In the entries below, find the line with "rewrite Hn. destruct" and print exactly every line from there up to and including the line with "let buf := fun _ : Z => 7 in", with no other lines.

Content starts

Lemma vs_loop_render size buf fuel : forall fmt args out0 out st,
  put_out size buf out0 st -> render fuel fmt args = Some out -> Z.of_nat (length out0 + length out) < 2 ^ 64 ->
  exists st', vs_loop fuel size fmt args st = Some st' /\ put_out size buf (out0 ++ out) st'.
Proof.
  induction fuel as [|fuel IH]; intros fmt args out0 out st Hp; cbn [render vs_loop]; [done|].
  destruct fmt as [|c t]; [intros [= <-] _; rewrite app_nil_r; eauto|]. destruct (c =? 37); cbn [negb].
  - destruct (vs_spec t args) as [[[sp [|k rest]] args1]|]; [done| |done].
    destruct (vs_conv sp k args1) as [[o args2]|]; [|done].
    destruct (render fuel rest args2) as [l|] eqn:E; [|done]. intros [= <-].
    rewrite length_app, length_map, app_assoc. intros Hl.
    apply IH; [apply store_n_put, puts_put; [done|lia]|done|rewrite length_app, length_map; lia].
  - destruct (render fuel t args) as [l|] eqn:E; [|done]. intros [= <-]. cbn [length]. intros Hl.
    replace (out0 ++ u8 c :: l) with ((out0 ++ [u8 c]) ++ l) by (by rewrite <-app_assoc).
    apply IH; [apply putc_put; [done|lia]|done|rewrite length_app; cbn [length]; lia].
Qed.
Lemma vs_loop_undefined size fuel : forall fmt args st,
  render fuel fmt args = None -> vs_loop fuel size fmt args st = None.
Proof.
  induction fuel as [|fuel IH]; intros fmt args st; cbn [render vs_loop]; [done|].
  destruct fmt as [|c t]; [done|]. destruct (c =? 37); cbn [negb].
  - destruct (vs_spec t args) as [[[sp [|k rest]] args1]|]; [done| |done].
    destruct (vs_conv sp k args1) as [[o args2]|]; [|done].
    destruct (render fuel rest args2) eqn:E; [done|]. intros _. by apply IH.
  - destruct (render fuel t args) eqn:E; [done|]. intros _. by apply IH.
Qed.

(** [C25] Bounds of the formatted write: whatever the format and the size, the
    buffer afterwards holds the first [size - 1] bytes of the unbounded output
    and a terminator, every byte outside them is as it was (none is touched
    when [size] is 0), and the value returned is the length of the unbounded
    output; the write is undefined exactly when the output is. *)
Theorem vsnprintf_bounded buf size fmt args :
  0 <= size ->
  match render (S (length fmt)) fmt args with
  | Some out =>
      Z.of_nat (length out) < 2 ^ 31 ->
      exists b counts, ulibc_vsnprintf buf size fmt args = Some (Z.of_nat (length out), b, counts) /\
                       forall p, b p = bounded size out buf p
  | None => ulibc_vsnprintf buf size fmt args = None
  end.
Proof.
  intros Hs. unfold ulibc_vsnprintf. destruct (render _ fmt args) as [out|] eqn:E.
  - intros Hl. assert (H0 : put_out size buf [] (mk_vs 0 buf [])).
    { split; [done|]. intros p. unfold written. cbn [vs_buf length]. destruct (Z.leb_spec 0 p), (Z.ltb_spec p (Z.min (Z.of_nat 0) (size - 1))); done_lia. }
    destruct (vs_loop_render size buf _ fmt args [] out _ H0 E ltac:(cbn [length]; lia)) as (st&->&[Hp Hb]). cbn [app length] in *.
    rewrite Hp, s32_small by lia. do 2 eexists. split; [reflexivity|]. intros p. unfold bounded.
    destruct (Z.ltb_spec 0 size); [|rewrite Hb; unfold written; rewrite andb_false_r;
      destruct (Z.leb_spec 0 p), (Z.ltb_spec p (Z.min (Z.of_nat (length out)) (size - 1))); done_lia].
    rewrite andb_true_r. set (n := Z.min (Z.of_nat (length out)) (size - 1)).
    assert (Hn : (if Z.of_nat (length out) <? size then Z.of_nat (length out) else size - 1) = n).
    { unfold n. destruct (Z.ltb_spec (Z.of_nat (length out)) size); lia. }
    rewrite Hn. destruct (Z.eqb_spec p n) as [->|Hne].
    + rewrite aset_eq. destruct (Z.ltb_spec n n); [lia|]. by rewrite andb_false_r.
    + rewrite aset_ne, Hb by done. unfold written. fold n. by destruct (_ && _).
  - by rewrite (vs_loop_undefined _ _ _ _ _ E).
Qed.
Lemma vsnprintf_bounded_witness :
  let buf := fun _ : Z => 7 in
  let r := ulibc_vsnprintf buf 6 (B "%s=%03d%%") [AStr (Some (B "ab")); AInt 5] in
  match r with Some (n, b, _) => (n, map b [0; 1; 2; 3; 4; 5; 6]) | None => (0, []) end = (7, B "ab=00" ++ [0; 7]) /\
  exists b counts, r = Some (7, b, counts) /\ forall p, b p = bounded 6 (B "ab=005%") buf p.
Proof.
  cbv zeta. split; [vm_compute; reflexivity|].
  pose proof (vsnprintf_bounded (fun _ => 7) 6 (B "%s=%03d%%") [AStr (Some (B "ab")); AInt 5] ltac:(lia)) as H.
  assert (E : render (S (length (B "%s=%03d%%"))) (B "%s=%03d%%") [AStr (Some (B "ab")); AInt 5] = Some (B "ab=005%"))
    by (vm_compute; reflexivity).
  rewrite E in H. apply H. reflexivity.
Defined.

Content ends

## Exercise solution
    rewrite Hn. destruct (Z.eqb_spec p n) as [->|Hne].
    + rewrite aset_eq. destruct (Z.ltb_spec n n); [lia|]. by rewrite andb_false_r.
    + rewrite aset_ne, Hb by done. unfold written. fold n. by destruct (_ && _).
  - by rewrite (vs_loop_undefined _ _ _ _ _ E).
Qed.
Lemma vsnprintf_bounded_witness :
  let buf := fun _ : Z => 7 in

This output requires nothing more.